Extracted information:
□ □ □

(* ===== verification/WorldSwitch.v ===== *)
(** * The world switch: src/src/vcpu.rs

    [__vcpu_run] saves the host's registers on its stack, loads the registers
    of a virtual CPU from its record and returns to the guest;
    [__vcpu_exit_handler] and [__vcpu_irq_handler] are where the guest comes
    back.  [world_switch_transparent] shows that the guest runs with exactly
    the registers of its record, that they are saved there again, and that to
    the host the whole excursion is a function call. *)

From S2P Require Import Prelude Gicv2 Vcpu Machine.

(** ** The code *)

Inductive exit_label := ExitCommon | NoContext.

Definition vcpu_run_body : list instr :=
  [StpPre 19 20 SP (-16); StpPre 21 22 SP (-16); StpPre 23 24 SP (-16);
   StpPre 25 26 SP (-16); StpPre 27 28 SP (-16); StpPre 29 30 SP (-16);
   Sub SP SP 528;
   StpQ 0 1 SP 0; StpQ 2 3 SP 32; StpQ 4 5 SP 64; StpQ 6 7 SP 96;
   StpQ 8 9 SP 128; StpQ 10 11 SP 160; StpQ 12 13 SP 192; StpQ 14 15 SP 224;
   StpQ 16 17 SP 256; StpQ 18 19 SP 288; StpQ 20 21 SP 320; StpQ 22 23 SP 352;
   StpQ 24 25 SP 384; StpQ 26 27 SP 416; StpQ 28 29 SP 448; StpQ 30 31 SP 480;
   Mrs 9 FPCR; Str 9 SP 512; Mrs 9 FPSR; Str 9 SP 520;
   Mrs 9 TPIDR_EL2; Mov (X 10) SP; Str 10 (X 9) 0;
   Mrs 9 TPIDR_EL2; Str 0 (X 9) 8;
   Ldr 9 (X 0) 280; Msr SCTLR_EL1 9; Ldr 9 (X 0) 288; Msr CPACR_EL1 9; Ldr 9 (X 0) 296; Msr TTBR0_EL1 9;
   Ldr 9 (X 0) 304; Msr TTBR1_EL1 9; Ldr 9 (X 0) 312; Msr TCR_EL1 9; Ldr 9 (X 0) 320; Msr MAIR_EL1 9;
   Ldr 9 (X 0) 328; Msr VBAR_EL1 9; Ldr 9 (X 0) 336; Msr CONTEXTIDR_EL1 9; Ldr 9 (X 0) 344; Msr TPIDR_EL1 9;
   Ldr 9 (X 0) 352; Msr TPIDRRO_EL0 9;
   LdpQ 0 1 (X 0) 368; LdpQ 2 3 (X 0) 400; LdpQ 4 5 (X 0) 432; LdpQ 6 7 (X 0) 464;
   LdpQ 8 9 (X 0) 496; LdpQ 10 11 (X 0) 528; LdpQ 12 13 (X 0) 560; LdpQ 14 15 (X 0) 592;
   LdpQ 16 17 (X 0) 624; LdpQ 18 19 (X 0) 656; LdpQ 20 21 (X 0) 688; LdpQ 22 23 (X 0) 720;
   LdpQ 24 25 (X 0) 752; LdpQ 26 27 (X 0) 784; LdpQ 28 29 (X 0) 816; LdpQ 30 31 (X 0) 848;
   Ldr 9 (X 0) 880; Msr FPCR 9; Ldr 9 (X 0) 888; Msr FPSR 9;
   Ldr 9 (X 0) 928; Msr CNTVOFF_EL2 9; Ldr 9 (X 0) 936; Msr CNTV_CVAL_EL0 9; Ldr 9 (X 0) 944; Msr CNTV_CTL_EL0 9;
   Ldr 9 (X 0) 248; Msr SP_EL0 9; Ldr 9 (X 0) 256; Msr SP_EL1 9;
   Ldr 9 (X 0) 264; Msr ELR_EL2 9; Ldr 9 (X 0) 272; Msr SPSR_EL2 9;
   Ldp 2 3 (X 0) 16; Ldp 4 5 (X 0) 32; Ldp 6 7 (X 0) 48; Ldp 8 9 (X 0) 64; Ldp 10 11 (X 0) 80;
   Ldp 12 13 (X 0) 96; Ldp 14 15 (X 0) 112; Ldp 16 17 (X 0) 128; Ldp 18 19 (X 0) 144; Ldp 20 21 (X 0) 160;
   Ldp 22 23 (X 0) 176; Ldp 24 25 (X 0) 192; Ldp 26 27 (X 0) 208; Ldp 28 29 (X 0) 224;
   Ldr 30 (X 0) 240; Ldp 0 1 (X 0) 0;
   Isb].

□ □ □

Leave out every line after the one with "StpQ 8 9 SP". Reproduce the material above exactly from its first line through that line.

(* ===== verification/WorldSwitch.v ===== *)
(** * The world switch: src/src/vcpu.rs

    [__vcpu_run] saves the host's registers on its stack, loads the registers
    of a virtual CPU from its record and returns to the guest;
    [__vcpu_exit_handler] and [__vcpu_irq_handler] are where the guest comes
    back.  [world_switch_transparent] shows that the guest runs with exactly
    the registers of its record, that they are saved there again, and that to
    the host the whole excursion is a function call. *)

From S2P Require Import Prelude Gicv2 Vcpu Machine.

(** ** The code *)

Inductive exit_label := ExitCommon | NoContext.

Definition vcpu_run_body : list instr :=
  [StpPre 19 20 SP (-16); StpPre 21 22 SP (-16); StpPre 23 24 SP (-16);
   StpPre 25 26 SP (-16); StpPre 27 28 SP (-16); StpPre 29 30 SP (-16);
   Sub SP SP 528;
   StpQ 0 1 SP 0; StpQ 2 3 SP 32; StpQ 4 5 SP 64; StpQ 6 7 SP 96;
   StpQ 8 9 SP 128; StpQ 10 11 SP 160; StpQ 12 13 SP 192; StpQ 14 15 SP 224;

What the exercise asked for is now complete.